Until the line containing "destruct (decide (w = W - 1)) as [->|]." has been reproduced, keep reproducing each line of the material below exactly, starting with the first.

################

Lemma add_carry_spec ws : digits W ws ->
  digits W (add_carry 1 ws) /\ length (add_carry 1 ws) = length ws /\
  exists out, 0 <= out <= 1 /\ eval W (add_carry 1 ws) = eval W ws + 1 - W ^ length ws * out.
Proof.
  induction 1 as [|w ws Hw Hws (Hd & Hl & out & Ho & Hv)].
  { repeat split; [constructor|]. exists 1. cbn. lia. }
  cbn [add_carry]. rewrite u32_id, Z.shiftr_div_pow2 by lia. change (2 ^ 16) with W.
  unfold u16, wrapu. change (2 ^ 16) with W.
  cbn [length eval]. rewrite Nat2Z.inj_succ, Z.pow_succ_r by lia.
  destruct (decide (w = W - 1)) as [->|].
  - change ((W - 1 + 1) / W) with 1. change ((W - 1 + 1) mod W) with 0. cbn [Z.eqb].
    split; [apply digits_cons; split; [lia | done]|]. split; [cbn [length]; by rewrite Hl|].
    exists out. split; [done|]. cbn [eval]. rewrite Hv. lia.
  - rewrite Z.div_small, Z.mod_small by lia. cbn [Z.eqb].
    split; [apply digits_cons; split; [lia | done]|]. split; [done|].
    exists 0. cbn [eval]. lia.
Qed.

Lemma negate_words_spec ws : digits W ws ->
  digits W (negate_words ws) /\ length (negate_words ws) = length ws /\
  eval W (negate_words ws) = wrapu (16 * length ws) (- eval W ws).
Proof.
  intros Hws. unfold negate_words. destruct (map_not16_spec ws Hws) as [Hd Hv].
  destruct (add_carry_spec _ Hd) as (Ha & Hl & out & Ho & Hva).
  rewrite length_map in Hl, Hva. split; [done|]. split; [done|].
  pose proof (eval_range W ltac:(lia) _ Ha) as Hr. rewrite Hl in Hr.
  unfold wrapu. rewrite <- words_pow by lia.
  apply Z.mod_unique with (out - 1); [by left|]. rewrite Hva, Hv. lia.
Qed.

(** ** Two's complement of a fixed width *)

(** The top bit of a digit of [k + 1] bits. *)
Lemma top_bit k b : 0 <= k -> in_u (k + 1) b ->
  negb (Z.land b (2 ^ k) =? 0) = (2 ^ k <=? b).
Proof.
  intros Hk Hb. pose proof (land_high_mask b k 1 Hk ltac:(lia) Hb) as E.
  change (2 ^ 1 - 1) with 1 in E. rewrite Z.mul_1_l in E. rewrite E.
  destruct Hb as [H0 H1]. rewrite Z.pow_add_r in H1 by lia. change (2 ^ 1) with 2 in H1.
  pose proof (Z.pow_pos_nonneg 2 k ltac:(lia) Hk).
  destruct (Z.leb_spec (2 ^ k) b).
  - rewrite <- (Z.div_unique b (2 ^ k) 1 (b - 2 ^ k)) by lia.
    apply negb_true_iff, Z.eqb_neq. lia.
  - rewrite Z.div_small by lia. done.
Qed.

(** The two's complement reading of an unsigned value. *)
Lemma wraps_of_unsigned w e : 0 < w -> in_u w e ->
  wraps w e = if e <? 2 ^ (w - 1) then e else e - 2 ^ w.
Proof.
  intros Hw [H0 H1]. unfold wraps.
  assert (E : 2 ^ w = 2 * 2 ^ (w - 1)) by (rewrite <- Z.pow_succ_r by lia; f_equal; lia).
  split_if; [by rewrite Z.mod_small; lia|].
  rewrite (Z.mod_eq _ (2 ^ w)) by lia.
  rewrite <- (Z.div_unique (e + 2 ^ (w - 1)) (2 ^ w) 1 (e - 2 ^ (w - 1))) by lia. lia.
Qed.

(** ... of a digit vector in base [2^(k+1)], from its top digit. *)
Lemma wraps_snoc k l t : 0 <= k -> digits (2 ^ (k + 1)) (l ++ [t]) ->
  let n := (k + 1) * length (l ++ [t]) in
  wraps n (eval (2 ^ (k + 1)) (l ++ [t])) =
    eval (2 ^ (k + 1)) (l ++ [t]) - (if 2 ^ k <=? t then 2 ^ n else 0).
Proof.
  intros Hk Hd n. set (B := 2 ^ (k + 1)) in *.
  assert (HB : 1 < B) by (unfold B; apply Z.pow_gt_1; lia).
  assert (Hn : 2 ^ n = B * B ^ length l).
  { unfold n, B. rewrite length_app, Nat2Z.inj_add, <- Z.pow_succ_r, <- Z.pow_mul_r by lia.
    reflexivity. }
  assert (H2 : B = 2 * 2 ^ k) by (unfold B; rewrite Z.pow_add_r by lia; change (2 ^ 1) with 2; lia).
  assert (Hn1 : 2 ^ (n - 1) = 2 ^ k * B ^ length l).
  { apply Z.mul_cancel_l with 2; [lia|]. rewrite <- Z.pow_succ_r.
    - replace (Z.succ (n - 1)) with n by lia. rewrite Hn, H2. lia.
    - unfold n. rewrite length_app. cbn [length]. lia. }
  pose proof (eval_range B HB _ Hd) as Hr.
  assert (Hw : 0 < n) by (unfold n; rewrite length_app; cbn [length]; lia).
  assert (He : in_u n (eval B (l ++ [t]))).
  { unfold in_u. rewrite Hn. rewrite length_app, Nat2Z.inj_add, Z.pow_add_r in Hr by lia.
    cbn [length] in Hr. change (B ^ 1%nat) with (B ^ 1) in Hr. rewrite Z.pow_1_r in Hr. lia. }
  rewrite wraps_of_unsigned by done. rewrite Hn1.
  apply digits_app in Hd as [Hl [Ht _]%digits_cons]. pose proof (eval_range B HB l Hl).
  rewrite eval_app in *. cbn [eval] in *.
  destruct (Z.leb_spec (2 ^ k) t).
  - rewrite (proj2 (Z.ltb_ge _ _)); [done|]. nia.
  - rewrite (proj2 (Z.ltb_lt _ _)); [lia|].
    assert (t + 1 <= 2 ^ k) by lia. nia.
Qed.

Lemma fromTwosComplement16_spec ws : digits W ws -> ws <> [] ->
  exists r, fromTwosComplement16 ws = Ok r /\
    represents r (wraps (16 * length ws) (eval W ws)).
Proof.
  intros Hws Hne. unfold fromTwosComplement16.
  destruct ws as [|t l _] using rev_ind; [done|]. rewrite last_snoc.
  pose proof (wraps_snoc 15 l t ltac:(lia) Hws) as Hs. cbv zeta in Hs.
  change (2 ^ (15 + 1)) with W in Hs. change (15 + 1) with 16 in Hs. rewrite Hs. clear Hs.
  apply digits_app in Hws as Hsp. destruct Hsp as [Hl [Ht _]%digits_cons].
  change 0x8000 with (2 ^ 15). rewrite top_bit by (try lia; exact Ht).
  destruct (Z.leb_spec (2 ^ 15) t) as [Hneg|Hpos].
  - destruct (negate_words_spec _ Hws) as (Hd & Hlen & Hv).
    destruct (binary16ToMagnitude_spec _ Hd) as (m & -> & Hm & Hmne & Hmv).
    cbn [bind]. eexists. split; [done|].
    pose proof (trim_represents true m Hm Hmne) as H. rewrite Hmv, Hv in H.
    replace (eval W (l ++ [t]) - 2 ^ (16 * length (l ++ [t]))) with
      (signed true (wrapu (16 * length (l ++ [t])) (- eval W (l ++ [t])))); [done|].
    pose proof (eval_range W ltac:(lia) _ Hws) as Hr. rewrite words_pow in Hr by lia.
    assert (0 < eval W (l ++ [t])).
    { rewrite eval_app. cbn [eval]. pose proof (eval_range W ltac:(lia) _ Hl).
      pose proof (Z.pow_pos_nonneg W (length l) ltac:(lia) ltac:(lia)). nia. }
    unfold signed, wrapu.
    rewrite <- (Z.mod_unique (- eval W (l ++ [t])) _ (-1)
      (2 ^ (16 * length (l ++ [t])) - eval W (l ++ [t]))) by lia. lia.
  - destruct (binary16ToMagnitude_spec _ Hws) as (m & -> & Hm & Hmne & Hmv).
    cbn [bind]. eexists. split; [done|]. rewrite Z.sub_0_r, <- Hmv. by apply (trim_represents false).
Qed.

Lemma resize_digits n l : (length l <= n)%nat -> digits W l ->
  digits W (resize n 0 l) /\ length (resize n 0 l) = n /\ eval W (resize n 0 l) = eval W l.
Proof.
  intros Hn Hl. rewrite resize_spec, take_ge by done. split.
  - apply digits_app. split; [done|]. apply digits_replicate_0. lia.
  - rewrite length_app, length_replicate, eval_app, eval_replicate_0. split; lia.
Qed.

Lemma toTwosComplement16_spec x z ws n : represents x z ->
  magnitudeToBinary16 (mag_ x) = Ok ws -> (length ws <= n)%nat ->
  exists ws', toTwosComplement16 x n = Ok ws' /\ digits W ws' /\ length ws' = n /\
    eval W ws' = wrapu (16 * n) z.
Proof.
  intros Hx E Hn. destruct (represents_inv x z Hx) as (Hc & Hv & Hneg & _).
  destruct (magnitudeToBinary16_spec _ Hc) as (ws0 & E0 & Hws & Hev & _).
  rewrite E0 in E. injection E as ->. unfold toTwosComplement16. rewrite E0. cbn [bind].
  destruct (resize_digits n ws Hn Hws) as (Hd & Hl & He). rewrite Hev, Hv in He. rewrite Hneg.
  destruct (Z.ltb_spec z 0); cbn [negb].
  - destruct (negate_words_spec _ Hd) as (Hnd & Hnl & Hnv).
    eexists. split; [done|]. split; [done|]. split; [congruence|].
    rewrite Hnv, Hl, He. f_equal. lia.
  - eexists. split; [done|]. split; [done|]. split; [done|]. rewrite He, Z.abs_eq by lia.
    symmetry. apply wrapu_id. pose proof (eval_range W ltac:(lia) _ Hws) as Hr.
    rewrite Hev, Hv, words_pow in Hr by lia.
    pose proof (Z.pow_le_mono_r 2 (16 * length ws) (16 * n) ltac:(lia) ltac:(lia)).
    unfold in_u. lia.
Qed.

(** A number fits in one word more than its magnitude. *)
Lemma fits_words x z ws n : represents x z -> magnitudeToBinary16 (mag_ x) = Ok ws ->
  (length ws < n)%nat -> in_s (16 * n) z.
Proof.
  intros Hx E Hn. destruct (represents_inv x z Hx) as (Hc & Hv & _ & _).
  destruct (magnitudeToBinary16_spec _ Hc) as (ws0 & E0 & Hws & Hev & _).
  rewrite E0 in E. injection E as ->. pose proof (eval_range W ltac:(lia) _ Hws) as Hr.
  rewrite Hev, Hv, words_pow in Hr by lia.
  pose proof (Z.pow_le_mono_r 2 (16 * length ws) (16 * n - 1) ltac:(lia) ltac:(lia)).
  unfold in_s. lia.
Qed.

(** ** Bit operations *)

Definition zop (op : operation) : Z -> Z -> Z :=
  match op with And => Z.land | Or => Z.lor | Xor => Z.lxor end.
Definition bop (op : operation) : bool -> bool -> bool :=
  match op with And => andb | Or => orb | Xor => xorb end.

Lemma zop_bits op a b i : Z.testbit (zop op a b) i = bop op (Z.testbit a i) (Z.testbit b i).
Proof. destruct op; [apply Z.land_spec | apply Z.lor_spec | apply Z.lxor_spec]. Qed.

Lemma bop_false op : bop op false false = false.
Proof. by destruct op. Qed.

Lemma zop_mod op a b k : 0 <= k -> zop op a b mod 2 ^ k = zop op (a mod 2 ^ k) (b mod 2 ^ k).
Proof.
  intros Hk. apply Z.bits_inj'. intros i Hi. rewrite zop_bits.
  destruct (Z.lt_ge_cases i k).
  - by rewrite !Z.mod_pow2_bits_low, zop_bits by done.
  - by rewrite !Z.mod_pow2_bits_high, bop_false by lia.
Qed.

Lemma zop_div op a b k : 0 <= k -> zop op a b / 2 ^ k = zop op (a / 2 ^ k) (b / 2 ^ k).
Proof.
  intros Hk. apply Z.bits_inj'. intros i Hi. by rewrite zop_bits, !Z.div_pow2_bits, zop_bits.
Qed.

Lemma zop_range op a b k : 0 <= k -> in_u k a -> in_u k b -> in_u k (zop op a b).
Proof.
  intros Hk Ha Hb. unfold in_u in *. rewrite <- (Z.mod_small a (2 ^ k)), <- (Z.mod_small b (2 ^ k)) by done.
  rewrite <- zop_mod by done. apply Z.mod_pos_bound. lia.
Qed.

################

= Response area =
Lemma add_carry_spec ws : digits W ws ->
  digits W (add_carry 1 ws) /\ length (add_carry 1 ws) = length ws /\
  exists out, 0 <= out <= 1 /\ eval W (add_carry 1 ws) = eval W ws + 1 - W ^ length ws * out.
Proof.
  induction 1 as [|w ws Hw Hws (Hd & Hl & out & Ho & Hv)].
  { repeat split; [constructor|]. exists 1. cbn. lia. }
  cbn [add_carry]. rewrite u32_id, Z.shiftr_div_pow2 by lia. change (2 ^ 16) with W.
  unfold u16, wrapu. change (2 ^ 16) with W.
  cbn [length eval]. rewrite Nat2Z.inj_succ, Z.pow_succ_r by lia.
  destruct (decide (w = W - 1)) as [->|].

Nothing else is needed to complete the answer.